(Stored entries)
⁂
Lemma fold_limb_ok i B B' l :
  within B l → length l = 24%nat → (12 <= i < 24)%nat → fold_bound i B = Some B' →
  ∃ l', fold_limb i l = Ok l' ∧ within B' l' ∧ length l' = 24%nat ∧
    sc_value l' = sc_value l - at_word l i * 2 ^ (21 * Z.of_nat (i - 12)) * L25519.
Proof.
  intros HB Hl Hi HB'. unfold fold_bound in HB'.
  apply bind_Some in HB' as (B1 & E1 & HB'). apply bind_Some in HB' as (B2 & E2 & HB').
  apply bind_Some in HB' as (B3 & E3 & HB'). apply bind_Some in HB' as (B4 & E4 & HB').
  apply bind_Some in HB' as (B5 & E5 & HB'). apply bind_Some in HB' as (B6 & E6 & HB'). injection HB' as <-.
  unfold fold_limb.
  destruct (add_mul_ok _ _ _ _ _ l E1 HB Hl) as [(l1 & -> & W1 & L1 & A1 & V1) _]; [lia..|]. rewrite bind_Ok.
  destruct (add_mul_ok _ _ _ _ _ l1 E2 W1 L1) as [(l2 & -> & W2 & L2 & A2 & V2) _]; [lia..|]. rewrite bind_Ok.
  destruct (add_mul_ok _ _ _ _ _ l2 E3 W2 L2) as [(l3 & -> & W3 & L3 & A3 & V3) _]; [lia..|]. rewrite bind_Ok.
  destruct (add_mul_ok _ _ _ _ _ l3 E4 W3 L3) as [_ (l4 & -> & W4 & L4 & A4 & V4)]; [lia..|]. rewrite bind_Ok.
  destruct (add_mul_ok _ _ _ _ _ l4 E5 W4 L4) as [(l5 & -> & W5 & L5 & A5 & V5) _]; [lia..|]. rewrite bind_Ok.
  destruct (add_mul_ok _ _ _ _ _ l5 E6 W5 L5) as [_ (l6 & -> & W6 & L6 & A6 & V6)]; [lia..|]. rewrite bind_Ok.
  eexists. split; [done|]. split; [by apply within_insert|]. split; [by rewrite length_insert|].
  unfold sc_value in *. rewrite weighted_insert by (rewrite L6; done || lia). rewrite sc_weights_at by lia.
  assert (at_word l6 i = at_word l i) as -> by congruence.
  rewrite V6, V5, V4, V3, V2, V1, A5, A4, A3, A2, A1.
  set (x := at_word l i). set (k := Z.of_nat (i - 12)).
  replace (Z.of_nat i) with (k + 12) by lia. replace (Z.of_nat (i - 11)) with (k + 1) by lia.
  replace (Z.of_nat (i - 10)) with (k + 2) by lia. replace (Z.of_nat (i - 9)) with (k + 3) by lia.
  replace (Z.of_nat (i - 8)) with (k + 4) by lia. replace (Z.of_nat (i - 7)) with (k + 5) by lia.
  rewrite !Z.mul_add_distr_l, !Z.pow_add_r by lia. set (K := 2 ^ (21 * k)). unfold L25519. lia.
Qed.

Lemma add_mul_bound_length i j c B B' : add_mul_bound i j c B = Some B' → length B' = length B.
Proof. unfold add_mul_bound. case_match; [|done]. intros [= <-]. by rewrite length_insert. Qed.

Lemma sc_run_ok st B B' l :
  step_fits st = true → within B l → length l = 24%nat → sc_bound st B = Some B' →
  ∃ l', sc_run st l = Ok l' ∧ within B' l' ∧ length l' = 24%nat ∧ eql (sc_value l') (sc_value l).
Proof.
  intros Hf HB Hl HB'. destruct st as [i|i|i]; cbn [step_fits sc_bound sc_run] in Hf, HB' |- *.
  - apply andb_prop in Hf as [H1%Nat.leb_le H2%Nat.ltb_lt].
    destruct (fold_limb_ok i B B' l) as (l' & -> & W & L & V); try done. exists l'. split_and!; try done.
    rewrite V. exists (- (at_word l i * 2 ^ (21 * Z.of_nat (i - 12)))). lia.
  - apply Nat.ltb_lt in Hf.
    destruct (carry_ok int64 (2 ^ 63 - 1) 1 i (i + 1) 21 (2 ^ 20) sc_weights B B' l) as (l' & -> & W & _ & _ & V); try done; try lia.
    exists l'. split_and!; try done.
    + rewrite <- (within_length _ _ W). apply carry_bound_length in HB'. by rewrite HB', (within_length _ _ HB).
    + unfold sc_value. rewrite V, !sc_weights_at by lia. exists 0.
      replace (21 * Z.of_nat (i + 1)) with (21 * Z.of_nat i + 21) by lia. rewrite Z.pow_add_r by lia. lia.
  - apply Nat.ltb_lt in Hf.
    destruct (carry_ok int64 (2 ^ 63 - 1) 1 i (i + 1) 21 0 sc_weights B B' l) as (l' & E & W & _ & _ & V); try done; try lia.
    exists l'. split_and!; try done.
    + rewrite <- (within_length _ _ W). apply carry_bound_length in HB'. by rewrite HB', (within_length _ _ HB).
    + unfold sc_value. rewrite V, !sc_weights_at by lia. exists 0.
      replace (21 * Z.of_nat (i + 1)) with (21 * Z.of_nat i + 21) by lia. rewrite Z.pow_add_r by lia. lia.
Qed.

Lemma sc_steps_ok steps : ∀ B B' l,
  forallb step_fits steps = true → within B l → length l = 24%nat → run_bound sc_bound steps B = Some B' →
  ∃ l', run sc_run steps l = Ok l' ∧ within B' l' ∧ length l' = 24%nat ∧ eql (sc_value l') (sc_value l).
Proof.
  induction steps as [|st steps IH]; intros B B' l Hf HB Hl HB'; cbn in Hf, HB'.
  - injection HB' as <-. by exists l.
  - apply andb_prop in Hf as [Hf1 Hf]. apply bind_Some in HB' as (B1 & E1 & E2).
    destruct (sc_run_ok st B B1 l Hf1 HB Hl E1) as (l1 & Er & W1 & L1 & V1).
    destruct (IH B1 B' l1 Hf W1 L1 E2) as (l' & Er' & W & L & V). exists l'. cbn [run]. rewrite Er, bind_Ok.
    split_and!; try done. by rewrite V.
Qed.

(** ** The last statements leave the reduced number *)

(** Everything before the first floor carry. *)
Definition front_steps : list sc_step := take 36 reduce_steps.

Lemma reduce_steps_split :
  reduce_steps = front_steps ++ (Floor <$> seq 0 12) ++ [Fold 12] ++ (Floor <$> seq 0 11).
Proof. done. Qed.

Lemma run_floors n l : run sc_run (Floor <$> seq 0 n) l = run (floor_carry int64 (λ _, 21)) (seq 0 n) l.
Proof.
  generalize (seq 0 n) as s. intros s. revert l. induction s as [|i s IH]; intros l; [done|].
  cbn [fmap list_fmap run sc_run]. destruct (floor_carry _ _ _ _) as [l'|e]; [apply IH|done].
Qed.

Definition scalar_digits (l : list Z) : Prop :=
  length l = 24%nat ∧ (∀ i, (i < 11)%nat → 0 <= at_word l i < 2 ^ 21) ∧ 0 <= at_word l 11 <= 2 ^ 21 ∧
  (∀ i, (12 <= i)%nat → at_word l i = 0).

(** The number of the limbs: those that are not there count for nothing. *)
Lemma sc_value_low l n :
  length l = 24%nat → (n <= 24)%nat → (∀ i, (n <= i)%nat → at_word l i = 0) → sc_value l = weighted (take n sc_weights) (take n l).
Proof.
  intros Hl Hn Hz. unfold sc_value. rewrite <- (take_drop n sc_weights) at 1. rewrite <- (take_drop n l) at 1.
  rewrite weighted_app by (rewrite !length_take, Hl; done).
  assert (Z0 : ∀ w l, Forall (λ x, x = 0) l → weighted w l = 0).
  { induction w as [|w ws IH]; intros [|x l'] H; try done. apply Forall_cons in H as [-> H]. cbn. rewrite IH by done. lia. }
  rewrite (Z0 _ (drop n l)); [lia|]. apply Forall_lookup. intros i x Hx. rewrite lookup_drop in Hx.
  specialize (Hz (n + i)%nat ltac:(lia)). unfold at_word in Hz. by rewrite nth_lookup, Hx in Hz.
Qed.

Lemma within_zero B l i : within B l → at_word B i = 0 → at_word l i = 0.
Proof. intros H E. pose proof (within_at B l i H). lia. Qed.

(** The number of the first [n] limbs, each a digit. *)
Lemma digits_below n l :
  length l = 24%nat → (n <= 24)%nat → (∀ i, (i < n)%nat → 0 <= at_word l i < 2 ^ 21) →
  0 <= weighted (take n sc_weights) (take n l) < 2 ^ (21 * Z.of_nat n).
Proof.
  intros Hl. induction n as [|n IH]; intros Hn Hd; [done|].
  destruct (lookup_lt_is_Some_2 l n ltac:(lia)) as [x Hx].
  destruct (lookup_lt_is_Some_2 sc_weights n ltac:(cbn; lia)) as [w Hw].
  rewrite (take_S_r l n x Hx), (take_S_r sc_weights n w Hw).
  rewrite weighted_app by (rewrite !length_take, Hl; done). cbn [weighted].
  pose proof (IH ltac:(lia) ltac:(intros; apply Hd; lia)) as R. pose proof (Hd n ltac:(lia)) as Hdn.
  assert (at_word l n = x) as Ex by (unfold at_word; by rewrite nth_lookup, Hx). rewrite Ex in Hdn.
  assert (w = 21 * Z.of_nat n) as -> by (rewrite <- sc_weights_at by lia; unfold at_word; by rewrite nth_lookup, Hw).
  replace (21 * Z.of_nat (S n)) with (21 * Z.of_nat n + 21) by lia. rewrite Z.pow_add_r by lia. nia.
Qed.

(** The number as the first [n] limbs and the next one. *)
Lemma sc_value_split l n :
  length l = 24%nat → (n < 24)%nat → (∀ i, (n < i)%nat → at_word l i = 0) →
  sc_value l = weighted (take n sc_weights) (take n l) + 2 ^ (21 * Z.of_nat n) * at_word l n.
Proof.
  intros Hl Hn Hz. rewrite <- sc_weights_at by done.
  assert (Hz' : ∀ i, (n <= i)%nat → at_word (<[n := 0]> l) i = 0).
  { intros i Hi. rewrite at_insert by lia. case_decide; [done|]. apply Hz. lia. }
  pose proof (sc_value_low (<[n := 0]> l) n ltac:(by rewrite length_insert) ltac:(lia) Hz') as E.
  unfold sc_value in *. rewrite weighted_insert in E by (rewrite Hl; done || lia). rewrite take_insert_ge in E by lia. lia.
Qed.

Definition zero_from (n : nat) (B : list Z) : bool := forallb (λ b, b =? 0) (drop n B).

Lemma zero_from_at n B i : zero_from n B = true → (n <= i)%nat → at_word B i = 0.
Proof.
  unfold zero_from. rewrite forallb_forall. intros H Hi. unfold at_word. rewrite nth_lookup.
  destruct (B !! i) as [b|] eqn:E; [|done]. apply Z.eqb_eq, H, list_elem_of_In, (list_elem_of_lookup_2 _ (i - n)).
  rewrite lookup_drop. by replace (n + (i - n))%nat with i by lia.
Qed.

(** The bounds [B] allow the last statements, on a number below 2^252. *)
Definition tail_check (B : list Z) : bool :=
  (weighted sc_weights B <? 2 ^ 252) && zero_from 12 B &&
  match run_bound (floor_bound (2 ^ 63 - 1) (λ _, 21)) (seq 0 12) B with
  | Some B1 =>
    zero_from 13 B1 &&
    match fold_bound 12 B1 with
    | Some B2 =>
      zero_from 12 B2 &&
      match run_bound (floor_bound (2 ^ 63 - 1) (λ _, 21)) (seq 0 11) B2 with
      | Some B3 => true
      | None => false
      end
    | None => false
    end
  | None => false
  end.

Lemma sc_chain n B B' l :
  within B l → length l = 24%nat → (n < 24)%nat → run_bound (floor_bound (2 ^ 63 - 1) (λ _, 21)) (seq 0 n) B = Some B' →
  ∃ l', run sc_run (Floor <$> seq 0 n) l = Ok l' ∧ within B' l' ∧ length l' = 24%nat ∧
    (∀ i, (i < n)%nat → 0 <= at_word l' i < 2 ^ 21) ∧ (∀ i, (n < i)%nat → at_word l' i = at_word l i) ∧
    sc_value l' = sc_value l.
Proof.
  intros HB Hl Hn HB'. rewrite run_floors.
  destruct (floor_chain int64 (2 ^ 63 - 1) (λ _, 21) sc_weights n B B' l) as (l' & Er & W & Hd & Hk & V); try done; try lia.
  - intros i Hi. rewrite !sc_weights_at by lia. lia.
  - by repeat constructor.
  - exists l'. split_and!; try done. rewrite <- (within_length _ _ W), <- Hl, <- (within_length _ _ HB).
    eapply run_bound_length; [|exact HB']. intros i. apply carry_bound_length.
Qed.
⁂
## Problem:
Take the lines above from the one containing "destruct (lookup_lt_is_Some_2 sc_weights" to the one containing "assert (at_word l n" and retype them exactly, both ends included, with nothing added.

## Task response:
  destruct (lookup_lt_is_Some_2 sc_weights n ltac:(cbn; lia)) as [w Hw].
  rewrite (take_S_r l n x Hx), (take_S_r sc_weights n w Hw).
  rewrite weighted_app by (rewrite !length_take, Hl; done). cbn [weighted].
  pose proof (IH ltac:(lia) ltac:(intros; apply Hd; lia)) as R. pose proof (Hd n ltac:(lia)) as Hdn.
  assert (at_word l n = x) as Ex by (unfold at_word; by rewrite nth_lookup, Hx). rewrite Ex in Hdn.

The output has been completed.